KMU verfügen nicht immer über die notwendigen Mittel, um ihre eigenen Lösungen zu entwickeln? Was macht man dann?

Sciboz: Im Bereich der künstlichen Intelligenz ist es für die KMU-Chefs zwingend notwendig, dass sie sich auf kompetente Expertenteams stützen können, indem sie mit entsprechenden Forschungsinstituten kooperieren. Die Förderung von Innovationsprojekten durch eine Struktur wie Innosuisse kann ihnen dabei helfen, die Investitionen gering zu halten und zugleich von einer gezielten Begleitung zu profitieren, die auf ihre Verpflichtungen, ihre Märkte, ihre Kunden und ihre Bedürfnisse abgestimmt ist.

Auf der Basis dieser Nähe kann ein Vertrauensverhältnis aufgebaut werden: Institute wie unseres haben zum Ziel, den Wissens- und Technologietransfer zwischen den Hochschulen und der Wirtschaft zu fördern, indem sie binnen einiger Monate einsatzfähige Lösungen entwickeln. Diese Arbeitsweise führt zu ausgezeichneten Ergebnissen, sofern dabei ein wirklich enger Kontakt besteht.

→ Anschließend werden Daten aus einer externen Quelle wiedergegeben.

(** An element of the plan's [links]. *)
Module Link.
Record t := mk { dialer : string; peer : string; ssh_alias : option string }.
Definition to_value (l : t) : Value := json_object [
  ("dialer", VString (dialer l)); ("peer", VString (peer l)); ("sshAlias", vopt VString (ssh_alias l))].
End Link.

Module Fabric.
Import FabricNode.

(** ** Validation *)

Definition identity_byte (c : ascii) : bool :=
  Str.is_alphanumeric c || bool_decide (c = "."%char) || bool_decide (c = "_"%char) || bool_decide (c = "-"%char).
Definition validate_identity (value : string) : outcome string unit :=
  if Str.is_empty value || negb (Str.all identity_byte value)
  then Err ("invalid node identity or SSH alias: " +:+ value) else Ok tt.

(** [value.trim_end_matches(['/', '\\'])] *)
Definition slash (c : ascii) : bool := bool_decide (c = "/"%char) || bool_decide (c = "\"%char).
Fixpoint trim_slashes (s : string) : string :=
  match s with
  | EmptyString => EmptyString
  | String c s' => if Str.all slash s then EmptyString else String c (trim_slashes s')
  end.
Definition alphabetic (c : ascii) : bool := Str.is_alphanumeric c && negb (Str.is_digit c).
Definition drive (s : string) : bool :=
  match s with String a (String b EmptyString) => alphabetic a && bool_decide (b = ":"%char) | _ => false end.
(** Longer than a drive, a colon and a slash. *)
Definition below_drive (s : string) : bool :=
  match s with
  | String a (String b (String c (String _ _))) => alphabetic a && bool_decide (b = ":"%char) && slash c
  | _ => false
  end.
Definition validate_allow_root (value : string) : outcome string unit :=
  if Str.is_empty value || bool_decide (value ∈ ["/"; "~"; "$HOME"; "${user.home}"]) || drive (trim_slashes value)
  then Err ("allowRoot must be a narrow non-root path: " +:+ value)
  else if Str.starts_with "/" value || Str.starts_with "${user.home}/" value || below_drive value then Ok tt
  else Err ("allowRoot must be absolute or start with ${user.home}/: " +:+ value).

Fixpoint validate_roots (node_id : string) (roots : list string) : outcome string unit :=
  match roots with
  | [] => Ok tt
  | root :: roots' =>
      _ ← map_err (fun error => "node " +:+ node_id +:+ ": " +:+ error) (validate_allow_root root);
      validate_roots node_id roots'
  end.

Definition validate_desktop (node : FabricNode.t) (desktop : WindowsDesktop.t) : outcome string unit :=
  if negb (bool_decide (platform node = FabricPlatform.Windows)) then Err "windowsDesktop is only valid on Windows nodes"
  else if WindowsDesktop.enabled desktop then
    if match WindowsDesktop.user desktop with Some user => Str.is_empty (Str.trim user) | None => true end
    then Err "windowsDesktop needs an explicit user"
    else if bool_decide (computer_use_environment node !! "PI_COMPUTER_USE_HEADLESS" = Some "true")
    then Err "windowsDesktop requires headless=false" else Ok tt
  else Ok tt.

Definition released (platform : FabricPlatform.t) (architecture : FabricArchitecture.t) : bool :=
  match platform, architecture with
  | FabricPlatform.Macos, FabricArchitecture.Aarch64
  | FabricPlatform.Linux, FabricArchitecture.X86_64
  | FabricPlatform.Termux, FabricArchitecture.Aarch64
  | FabricPlatform.Termux, FabricArchitecture.X86_64
  | FabricPlatform.Windows, FabricArchitecture.X86_64 => true
  | _, _ => false
  end.

(** One turn of the loop over the nodes, with the identities seen before. *)
Definition validate_node (initiator : string) (seen : gset string) (node : FabricNode.t) : outcome string unit :=
  _ ← validate_identity (id node);
  _ ← match windows_desktop node with Some desktop => validate_desktop node desktop | None => Ok tt end;
  _ ← (if bool_decide (id node ∈ seen) then Err ("duplicate node id: " +:+ id node) else Ok tt);
  _ ← (if bool_decide (id node = initiator) then Ok tt
       else match connection node with
            | None => Err ("remote node " +:+ id node +:+ " needs connection.sshAlias")
            | Some connection => validate_identity (FabricConnection.ssh_alias connection)
            end);
  _ ← (if released (platform node) (architecture node) then Ok tt
       else Err ("node " +:+ id node +:+ " uses an unsupported release platform/architecture combination"));
  _ ← (if bool_decide (allow_roots node = []) then Err ("node " +:+ id node +:+ " needs at least one allowRoot") else Ok tt);
  validate_roots (id node) (allow_roots node).
Fixpoint validate_nodes (initiator : string) (seen : gset string) (nodes : list FabricNode.t) : outcome string (gset string) :=
  match nodes with
  | [] => Ok seen
  | node :: nodes' =>
      _ ← validate_node initiator seen node;
      validate_nodes initiator ({[id node]} ∪ seen) nodes'
  end.

(** [load_fabric_manifest], once the file is decoded. *)
Definition load_fabric_manifest (manifest : FabricManifest.t) : outcome string FabricManifest.t :=
  if negb (bool_decide (FabricManifest.api_version manifest = "distributed-workbench.dev/v1"))
  then Err "apiVersion must be distributed-workbench.dev/v1"
  else if negb (bool_decide (FabricManifest.kind manifest = "Fabric")) then Err "kind must be Fabric"
  else if bool_decide (length (FabricManifest.nodes manifest) = O) then Err "nodes must not be empty"
  else
    identities ← validate_nodes (FabricManifest.initiator_node manifest) ∅ (FabricManifest.nodes manifest);
    if bool_decide (FabricManifest.initiator_node manifest ∈ identities) then Ok manifest
    else Err "initiatorNode does not reference a node".

(** ** Planning *)

Definition alias (node : FabricNode.t) : option string := FabricConnection.ssh_alias <$> connection node.
Definition is_platform (p : FabricPlatform.t) (node : FabricNode.t) : bool := bool_decide (platform node = p).
(** ** File by file, for executors without the archive transport *)

Definition read_manifest (source source_path : string) : handler Value :=
  call_registered_executor source "artifact.relay.manifest" (json_object [("path", VString source_path)]).

(** [a.get(key) == b.get(key)] *)
Definition same_field (key : string) (a b : Value) : bool :=
  match vget a key, vget b key with
  | Some v, Some w => value_eq v w
  | None, None => true
  | _, _ => false
  end.

(** Read the manifest until two readings in a row agree. *)
Fixpoint stable_manifest (fuel : nat) (source source_path : string) (deadline : Z) (manifest : Value) :
    handler Value :=
  match fuel with
  | O => lift Panic
  | S fuel' =>
      next ← read_manifest source source_path;
      if same_field "digest" next manifest && same_field "entries" next manifest then mret next
      else
        n ← now;
        if n >=? deadline
        then throw (RpcError.new "ARTIFACT_NOT_STABLE" "source artifact changed during the stability window")
        else stable_manifest fuel' source source_path deadline next
  end.

Definition empty_file (entry : Value) : bool :=
  bool_decide (str_param entry "kind" = Some "file") && bool_decide (u64_param entry "size" = Some 0).

(** One file, from [offset] on. *)
Fixpoint relay_file (fuel : nat) (source source_path destination destination_path relative : string)
    (p : permit) (size offset : Z) : handler unit :=
  if offset <? size then
    match fuel with
    | O => lift Panic
    | S fuel' =>
        chunk ← call_registered_executor source "artifact.relay.read"
          (json_object [("path", VString source_path); ("relativePath", VString relative);
                        ("offset", vnat offset); ("limit", vnat (1024 * 1024))]);
        bytes ← lift (ok_or (invalid_artifact "relay chunk has no byte count") (u64_param chunk "bytes"));
        if bytes =? 0 then throw (unexpected_eof ("unexpected EOF while reading " +:+ relative))
        else
          _ ← call_registered_executor destination "artifact.relay.write"
            (under p [("destination", VString destination_path); ("staging", VString (staging p));
                      ("relativePath", VString relative); ("offset", vnat offset);
                      ("data", vindex chunk "data")]);
          relay_file fuel' source source_path destination destination_path relative p size
            (u64_saturating_add offset bytes)
    end
  else mret tt.

Fixpoint relay_files (fuel : nat) (source source_path destination destination_path : string) (p : permit)
    (entries : list Value) : handler unit :=
  match entries with
  | [] => mret tt
  | entry :: entries' =>
      kind ← lift (required_str entry "kind");
      (if negb (bool_decide (kind = "file")) then mret tt
       else
         relative ← lift (required_str entry "path");
         size ← lift (ok_or (invalid_artifact "file size is required") (u64_param entry "size"));
         relay_file fuel source source_path destination destination_path relative p size 0) ;;
      relay_files fuel source source_path destination destination_path p entries'
  end.
Definition handoff_list (params : Value) : handler Value :=
  c ← get;
  let kind := str_param params "kind" in
  let agent := str_param params "agentId" in
  mret (list_value
    (bfilter (fun h =>
        from_option (fun v => bool_decide (v = kind_name (Handoff.kind h))) true kind
        && from_option (fun v => bool_decide (AgentRoleRef.agent_id (Handoff.to h) = Some v)) true agent)
       (WorkbenchState.handoffs (state c)))).

(** The acceptance lease a report or a completion is made under. *)
Definition acceptance_lease (message : string) (params : Value) : handler Lease.t :=
  resource ← lift (required_str params "acceptanceResource");
  guard (Str.starts_with "acceptance:" resource) (RpcError.new "INVALID_ACCEPTANCE_RESOURCE" message) ;;
  owner ← lift (required_str params "owner");
  token ← lift (required_str params "leaseToken");
  validate resource owner token.

(** [handoff.report = Some(report)] *)
Definition reported (report : Value) (h : Handoff.t) : Handoff.t :=
  with_handoff (Handoff.id h) (Handoff.created_at h) (Handoff.acknowledged_at h)
    (Handoff.completed_at h) (Some report) h.

Definition handoff_report (params : Value) : handler Value :=
  handoff_id ← lift (required_str params "handoffId");
  _ ← acceptance_lease "acceptanceResource must use acceptance:<executor>:<port>" params;
  c ← get;
  handoff ← lift (ok_or (unknown_handoff handoff_id)
                    (bfind (handoff_is handoff_id) (WorkbenchState.handoffs (state c))));
  guard (bool_decide (Handoff.kind handoff = HandoffKind.Acceptance))
    (RpcError.new "INVALID_HANDOFF_KIND" "reports are only valid for acceptance handoffs") ;;
  let report := default VNull (vget params "report") in
  modify_state (fun s => WorkbenchState.with_handoffs
    (update_first (handoff_is handoff_id) (reported report) (WorkbenchState.handoffs s)) s) ;;
  persist ;;
  mret (to_value (reported report handoff)).

Definition acknowledged (n : Z) (h : Handoff.t) : Handoff.t :=
  with_handoff (Handoff.id h) (Handoff.created_at h) (Some n) (Handoff.completed_at h) (Handoff.report h) h.
Definition completed (n : Z) (h : Handoff.t) : Handoff.t :=
  with_handoff (Handoff.id h) (Handoff.created_at h) (Handoff.acknowledged_at h) (Some n) (Handoff.report h) h.

(** What completing an acceptance takes beyond the acknowledgement. *)
Definition accept (params : Value) (handoff : Handoff.t) : handler unit :=
  if decide (Handoff.kind handoff = HandoffKind.Acceptance) then
    _ ← acceptance_lease "acceptance resource is required" params;
    guard (match Handoff.report handoff with Some _ => true | None => false end)
      (RpcError.new "ACCEPTANCE_REPORT_REQUIRED" "acceptance report is required before completion")
  else mret tt.

(** ["handoff.acknowledge" | "handoff.complete"] *)
Definition handoff_advance (action : string) (params : Value) : handler Value :=
  handoff_id ← lift (required_str params "handoffId");
  c ← get;
  handoff ← lift (ok_or (unknown_handoff handoff_id)
                    (bfind (handoff_is handoff_id) (WorkbenchState.handoffs (state c))));
  n ← now;
  change ← (if decide (action = "handoff.acknowledge") then
              guard (match Handoff.acknowledged_at handoff with Some _ => false | None => true end)
                (RpcError.new "HANDOFF_ALREADY_ACKNOWLEDGED"
                   ("handoff already acknowledged: " +:+ handoff_id)) ;;
              mret (acknowledged n)
            else
              guard (match Handoff.acknowledged_at handoff with Some _ => true | None => false end)
                (RpcError.new "HANDOFF_NOT_ACKNOWLEDGED" "handoff must be acknowledged before completion") ;;
              accept params handoff ;;
              mret (completed n) : handler (Handoff.t -> Handoff.t));
  modify_state (fun s => WorkbenchState.with_handoffs
    (update_first (handoff_is handoff_id) change (WorkbenchState.handoffs s)) s) ;;
  persist ;;
  mret (to_value (change handoff)).
End handlers.

(** ** Lifecycles *)

Section lifecycles.
Context {P : Platform}.
(* ===== verification/Invoke.v ===== *)
(** * Capability invocation ([crates/workbench-runtime/src/controller.rs])

    [capability.invoke] is how work reaches an executor: the session and the
    contract are looked up, authority and approval are checked, a task is
    opened, the declared locks are taken, and the request is dispatched.  The
    handler is cut at the steps its source takes, in their order. *)

From Stdlib Require Import Ascii String.
From S2P Require Import Prelude RustStd History Json Protocol Schema Store Leases Tasks.
From S2P Require Import Contracts Evidence Lifecycles Controller Samples Registry Approvals.
From S2P Require Import Drivers TaskRpc.

Module Invoke.
Import Controller.

(** What the request names, resolved. *)
Record target := Target {
  executor_id : string;
  capability : string;
  workspace : string;
  owner : string;
  key : string;
  executor : Executor.t;
  contract : CapabilityDescriptor.t;
}.

Section handlers.
Context {P : Platform}.

(** ** The contract *)

Definition resolve (params : Value) : handler (target * Value) :=
  executor_id ← lift (required_str params "executorId");
  capability ← lift (required_str params "capability");
  workspace ← lift (required_str params "workspaceSessionId");
  c ← get;
  authority ← lift (ok_or (Registry.unknown_session workspace)
    (session ← bfind (Registry.session_is workspace) (WorkbenchState.sessions (state c));
     WorkspaceSession.authority session));
  guard (bool_decide (SessionAuthority.controller_id authority = id c))
    (RpcError.new "NOT_SESSION_AUTHORITY"
       ("session is owned by " +:+ SessionAuthority.controller_id authority)) ;;
  owner ← lift (required_str params "owner");
  key ← lift (required_str params "idempotencyKey");
  let input := default (VObject []) (vget params "input") in
  executor ← find_executor (unknown_executor executor_id) executor_id;
  contract ← lift (ok_or (RpcError.new "CAPABILITY_NOT_FOUND" ("executor does not provide " +:+ capability))
    (bfind (fun d => bool_decide (CapabilityDescriptor.name d = capability)) (Executor.capabilities executor)));
  guard (bool_decide (head (Str.split "."%char (CapabilityDescriptor.version contract)) = Some "2"))
    (RpcError.new "PEER_CAPABILITY_VERSION_MISMATCH"
       (executor_id +:+ "/" +:+ capability +:+ " does not implement authority protocol v2")) ;;
  mret (Target executor_id capability workspace owner key executor contract, input).

(** ** Read grants *)

Definition reads_files (capability : string) : bool :=
  bool_decide (capability ∈ ["filesystem.resolve"; "filesystem.stat"; "filesystem.read";
                             "filesystem.list"; "filesystem.search"]).
Definition reads_application (capability : string) : bool :=
  bool_decide (capability ∈ ["application.inspect"; "application.materialize"]).

(** [input] with the grant that covers the path under [path_key], if any. *)
Definition with_grant (t : target) (grant_capability path_key : string) (input : Value) : handler Value :=
  input ← set_field input "_workspaceSessionId" (VString (workspace t));
  match str_param input path_key with
  | Some path =>
      found ← Approvals.find_read_grant (executor_id t) (workspace t) grant_capability path;
      match found with
      | Some grant => set_field input "_readGrantId" (VString (ReadGrant.id grant))
      | None => mret input
      end
  | None => mret input
  end.

Definition attach_grants (t : target) (input : Value) : handler Value :=
  input ← (if reads_files (capability t) then with_grant t (capability t) "path" input else mret input);
  if reads_application (capability t) then
    with_grant t "filesystem.read"
      (if decide (capability t = "application.inspect") then "applicationPath" else "baselinePath") input
  else mret input.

Wenn wir die Zusammenarbeit mit einem KMU beginnen, besteht der erste Schritt darin, dass wir uns in die Firmenräume begeben, um das Geschäftsmodell und die Art der Wertschöpfung zu verstehen, uns mit den Maschinen und der Ausrüstung vertraut zu machen, uns Zeit zu nehmen, um die Bedürfnisse zu begreifen, verschieden Arbeitsansätze zu identifizieren usw. Dank dieses sehr menschlichen und massgeschneiderten Austauschprozesses können wir zu effizienten Lösungen auf dem Gebiet der künstlichen Intelligenz gelangen.


Informationen

Zur Person/Firma

Laurent Sciboz, Institut Wirtschaftsinformatik an der HES-SO

Laurent Sciboz ist Professor an der HES-SO, wo er für die Abteilung eServices zuständig ist und das Institut Wirtschaftsinformatik leitet. Dort arbeiten etwa einhundert Forschende sowie Expertinnen und Experten für die digitale Transformation der Wirtschaft. Jedes Jahr werden rund hundert anwendungsorientierte Forschungsprojekte durchgeführt. Seine Fachgebiete sind das Management von Informationssystemen, digitale Innovation und Software Engineering. Er war zehn Jahre lang bei der Europäischen Kommission als Experte für die Forschungsrahmenprogramme tätig und leitet auch das auf das Internet der Dinge spezialisierte Forschungsinstitut Icare in Sierre. Seit 2015 ist er zudem Mitglied im Forschungsrat der HES-SO. Ferner sitzt er in mehreren Jurys zur Bewertung von digitalen Innovationsprojekten von Schweizer Spin-offs und Start-ups.